By Krista Kafer (email@example.com) Since putting his hat in the ring for president, Mayor Rudy Giuliani has attempted to appease pro-lifers by saying 1) he does not support taxpayer funding of abortion, 2) he is committed to appointing conservative judges, and 3) he personally opposes abortion. In a CNN interview this week, Giuliani’s true convictions came to light and they are rather the opposite of earlier placations.
Giuliani plainly admitted he supports taxpayer funding of abortion. Moreover he sees abortion as an entitlement. Giuliani told the reporter “If it would deprive someone of a constitutional right. If that's the status of the law, yes,” he supports taxpayer funding. In other words, the Constitution entitles women to abortion and if they cannot afford it, we, the taxpayers must pay for it.
This reading of the Constitution is diametrically opposed to that of conservative judges, the kind that Giuliani promises to appoint. Conservative judges believe in inaliable or natural rights not entitlements. They believe as did the writers of the Constitution, that individual rights – namely life, liberty, and property come from God. The purpose of government is to protect natural rights - not to confer additional rights or entitlements. Entitlements are opposed to natural rights. In order to entitle one individual to a good or service, the government must deprive another of their property rights to pay for it.
Given his support for entitlements, Giuliani is likely to appoint activist judges who share his view of the Constitution and will work to secure additional entitlements rather than uphold natural rights.
The CNN interview exposed another attitude at odds with conservative jurisprudence – legal positivism.
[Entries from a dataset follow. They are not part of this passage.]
(** Distinct tokens have distinct ids. *)
Lemma load_vocab_injective lines k1 k2 v :
  dict_get (load_vocab lines) k1 = Some v →
  dict_get (load_vocab lines) k2 = Some v → k1 = k2.
Proof.
  intros (i1 & -> & H1)%load_vocab_get (i2 & Hi & H2)%load_vocab_get.
  apply Nat2Z.inj in Hi. subst. congruence.
Qed.

(** ** CPMAntTokenizerFast.__init__ *)

Lemma invert_snoc items k v :
  CPMAntTokenizerFast.invert (items ++ [(k, v)]) =
  dict_setitem (CPMAntTokenizerFast.invert items) v k.
Proof. unfold CPMAntTokenizerFast.invert. by rewrite foldl_app. Qed.

Lemma invert_get_elem items i t :
  dict_get (CPMAntTokenizerFast.invert items) i = Some t → (t, i) ∈ items.
Proof.
  induction items as [|[k v] items IH] using rev_ind; [done|].
  rewrite invert_snoc, dict_get_setitem, elem_of_app, list_elem_of_singleton.
  case_decide; [intros [= <-]; subst; auto | auto].
Qed.

Lemma invert_elem_get items i t :
  (t, i) ∈ items → is_Some (dict_get (CPMAntTokenizerFast.invert items) i).
Proof.
  induction items as [|[k v] items IH] using rev_ind; [by intros ?%elem_of_nil|].
  rewrite invert_snoc, dict_get_setitem, elem_of_app, list_elem_of_singleton.
  case_decide; [eauto|]. intros [?|[= -> ->]]; [auto|done].
Qed.

(** The two maps of a table with unique keys and distinct ids are inverse
    to each other. *)
Lemma invert_inverse (enc : dict str Z) :
  dict_wf enc →
  (∀ k1 k2 v, dict_get enc k1 = Some v → dict_get enc k2 = Some v → k1 = k2) →
  ∀ t i, dict_get enc t = Some i ↔ dict_get (CPMAntTokenizerFast.invert enc) i = Some t.
Proof.
  intros Hwf Hinj t i. split.
  - intros Ht. destruct (invert_elem_get enc i t) as [t' Ht'];
      [by apply dict_get_Some_elem|].
    rewrite Ht'. f_equal. apply (Hinj _ _ i); [|done].
    by apply dict_elem_get, invert_get_elem.
  - intros Hi. by apply dict_elem_get, invert_get_elem.
Qed.
Definition args_self_test : Args :=
  {| arg_port := 8090; arg_host := "0.0.0.0"; arg_model := "Tongyi-MAI/Z-Image";
     arg_mock := false; arg_mock_delay := 0.5%float; arg_self_test := true;
     arg_output_dir := "output/zimage" |}.

Definition args_self_test_mock : Args :=
  {| arg_port := 8090; arg_host := "0.0.0.0"; arg_model := "Tongyi-MAI/Z-Image";
     arg_mock := true; arg_mock_delay := 0.5%float; arg_self_test := true;
     arg_output_dir := "output/zimage" |}.

(** A pipeline that returns no image at all. *)
Definition env_no_images : Env :=
  {| call_pipe := fun _ _ _ _ _ _ _ => Return [];
     save_png := save_png env_ok;
     save_file := save_file env_ok;
     now := noon;
     time_time := time_time env_ok;
     format_1f := format_1f env_ok;
     sleep_error := py_sleep_error;
     import_PIL := Return tt |}.

(** A pipeline that returns two images. *)
Definition env_two_images : Env :=
  {| call_pipe := fun _ _ w h _ _ _ =>
       Return [PILImage (Image_new "RGB" (w, h) (0, 0, 255));
               OtherObject "tensor"];
     save_png := save_png env_ok;
     save_file := save_file env_ok;
     now := noon;
     time_time := time_time env_ok;
     format_1f := format_1f env_ok;
     sleep_error := py_sleep_error;
     import_PIL := Return tt |}.

(** A mock server asked to wait forever. *)
Definition args_mock_inf : Args :=
  {| arg_port := 8090; arg_host := "0.0.0.0"; arg_model := "Tongyi-MAI/Z-Image";
     arg_mock := true; arg_mock_delay := PrimFloat.infinity;
     arg_self_test := false; arg_output_dir := "output/zimage" |}.

Definition mock_server_inf : Proc :=
  snd (main host_cuda env_ok args_mock_inf boot).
Giuliani said he supports taxpayer funding of abortion “If that's the status of the law...” In other words, as long as abortion is deemed constitutional, he’ll support taxpayer funding for it. In the positivist view, law is divorced from its moral underpinnings. A positivist never questions whether the law is just, he merely enforces it, however unjust or arbitrary.
Senator Stephen Douglas, for example, though he personally disliked slavery, supported the Dred Scott Decision, because the court had ruled it so. In the positivist view, human rights are not inalienable, they are given by the state which can take them away just as easily. The positivist judges Giuliani will likely appoint will not only uphold Roe v Wade denying the God-given right to life, but may deny other constitutionally-protected rights as well.
It does not matter that Giuliani says he “hates abortion” – a hollow sentiment indeed. If abortion is not the taking of a human life, what’s to hate? If not a child, than the procedure is no more hate-worthy than bunion surgery. If, however, it is a human life, then there is a moral and legal obligation to protect it. Like Douglas, Giuliani lacks a commitment to alienable human rights, a deficiency no amount of personal discomfort can allay.
The millions Giuliani will spend of our money to fund abortion while he is in office will be the least of his legacy. His judges, who like him deny natural rights in favor of entitlements and positivism, will do damage to the nation long after Giuliani has left office.